Résumé

H. Marc Notes sur les forêts de l'Algérie (1930)

La forêt domaniale de Téniet El Haâd, d’une superficie de 5.632 hectares, est remarquable par un boisement très important de cèdres magnifiques de forme et de végétation, pur ou mélangé par places de chênes-liège, zéen et yeuse, occupant dans une région à relief mouvementé une étendue de 1.100 hectares : le parc national est constitué par ce merveilleux canton dont l’une des larges combes a un aspect aussi grandiose que séduisant, d’une beauté véritablement impressionnante pour qui n’a pas encore eu le rare plaisir d’admirer le cèdre à l’état social.
Source : Gallica

H. Marc Notes sur les forêts de l'Algérie (1930)

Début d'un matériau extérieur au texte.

(** * MobileOne (kimm/_src/models/mobileone.py)

    A shallow embedding of the MobileOne model constructor and of
    [get_reparameterized_model], and the properties of the architecture
    assembly and of the weight transfer that are proved about them.

    Python integers are [Z]; [range(n)] runs [Z.to_nat n] times.  Keyword
    dictionaries are [gmap string pyval].  Keras variables live in a store
    (a list of tensors addressed by position); constructing a layer
    allocates its variables and [assign] overwrites one in place.  An
    exception leaves the store as it was when it was raised. *)

From Stdlib Require Import ZArith Lia.
From stdpp Require Import base strings list gmap pretty.

(** ** Python values, exceptions, layers *)

Inductive pyval :=
  | PNone
  | PBool (b : bool)
  | PInt (z : Z)
  | PStr (s : string)
  | PInts (zs : list Z).

Definition is_none (v : pyval) : bool :=
  match v with PNone => true | _ => false end.

(** A variable is named by its position in the store. *)
Abbreviation loc := nat.

(** The exceptions that the modelled code can raise.  [ValueError_weights]
    is the [ValueError] of lines 33-40 (the specification's
    [IncompatibleRequest]); [ValueError_shape] is the one of Keras's
    [Variable.assign] when the shapes differ; [LayerError] stands for
    whatever [get_reparameterized_weights] raises; [Unbound] is the read of
    a variable that the store does not hold. *)
Inductive exn :=
  | ValueError_weights (weights : pyval)
  | ValueError_shape (target : loc)
  | KeyError (key : string)
  | TypeError (argument : string)
  | AttributeError (attribute : string)
  | LayerError (kind : string)
  | Unbound (l : loc).

(** The arguments of one [ReparameterizableConv2D(...)] call.  [has_scale]
    and [use_depthwise] are [None] where the call site leaves them to the
    default of the class. *)
Record Conv2DArgs := {
  filters : Z;
  kernel_size : Z;
  strides : Z;
  has_skip : bool;
  has_scale : option bool;
  use_depthwise : option bool;
  branch_size : Z;
  reparameterized : bool;
  activation : string;
  name : string
}.

(** A layer of the functional model.  [RepConv a cin ws rc] is a
    [ReparameterizableConv2D] built with arguments [a] on an input of [cin]
    channels; [ws] are its variables ([layer.weights]) and [rc] the kernel
    and bias of its [reparameterized_conv2d], present in the reparameterized
    state only.  [Plain] is any other layer (input, preprocessing, head). *)
Inductive Layer :=
  | RepConv (a : Conv2DArgs) (in_channels : Z) (ws : list loc)
            (reparameterized_conv2d : option (loc * loc))
  | Plain (layer_name : string) (ws : list loc).

Definition weights (l : Layer) : list loc :=
  match l with RepConv _ _ ws _ => ws | Plain _ ws => ws end.

(** A symbolic tensor: its channel count ([x.shape[channels_axis]]) and the
    chain of layers that produced it. *)
Record KerasTensor := {
  kt_channels : Z;
  kt_history : list Layer
}.

(** A Python [dict] keeps insertion order; storing under a key that is
    present replaces the value in place. *)
Fixpoint dict_set {V} (k : string) (v : V) (d : list (string * V))
  : list (string * V) :=
  match d with
  | [] => [(k, v)]
  | (k', v') :: d' =>
      if String.eqb k k' then (k, v) :: d' else (k', v') :: dict_set k v d'
  end.

(** ** The collaborators that are not part of this file

    Modelled from the spec: the layer class [ReparameterizableConv2D]
    (kimm/_src/layers/reparameterizable_conv2d.py) and [BaseModel]
    (kimm/_src/models/base_model.py) are not available.  They are taken as
    parameters: the tensor type with its shape, the initial values of the
    variables of a layer (freshly initialised or loaded, according to the
    keyword arguments), the fusion [get_reparameterized_weights] of a layer
    from the current values of its variables, the layers in front of the
    stem ([determine_input_tensor], [build_preprocessing]) with the channel
    count of their output, the layers of the head ([build_head]), and the
    dictionary that [BaseModel.get_config] returns for a model built from
    the given input tensor and keyword arguments.  The output of a
    [ReparameterizableConv2D] has [filters] channels.  Of the
    collaborators only the fusion can fail here: a request that the layer
    class or [BaseModel] would refuse is outside the model, so a property
    of the models that are returned is a property of the calls that
    return. *)
Record Backend := {
  tensor : Type;
  tshape : tensor → list Z;
  branch_init : gmap string pyval → Conv2DArgs → Z → list tensor;
  kernel_init : gmap string pyval → Conv2DArgs → Z → tensor;
  bias_init : gmap string pyval → Conv2DArgs → Z → tensor;
  get_reparameterized_weights :
    Conv2DArgs → Z → list tensor → exn + (tensor * tensor);
  input_layers :
    pyval → gmap string pyval → list (string * list tensor) * Z;
  head_layers : gmap string pyval → Z → list (string * list tensor);
  base_config : pyval → gmap string pyval → gmap string pyval
}.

Bien qu’il ne soit pas de nature à faire craindre pour une échéance que certains ont cru voir très rapprochée, la destruction du patrimoine boisé de l’Algérie, le chiffre révélé par l’enquête dont il s’agit ne laisse pas que d’être impressionnant et de justifier les plus sérieuses appréhensions pour l’avenir forestier de la Colonie. La situation apparaît d’autant plus inquiétante qu’à l’action dévastatrice du feu vient s’ajouter celle du pâturage, si préjudiciable aux forêts lorsqu’il s’exerce dans des peuplements déjà fatigués par des abus antérieurs ou endommagés par le feu.
Source : Gallica

H. Marc Notes sur les forêts de l'Algérie (1930)

Heureusement, dans ces vastes étendues, où les bois calcinés s’élèvent comme des squelettes noircis de l’aspect le plus désolant, la régénération de la futaie détruite s’opère avec une facilité surprenante. Dès le printemps qui suit le passage du feu, les semis de pin surgissent de toute part en grande abondance, et au bout d’un certain nombre d’années, le sol est couvert à peu près régulièrement d’une brosse serrée de jeunes arbres qui, de loin, donnent à la forêt renaissante l’aspect d’un vaste champ vert clair.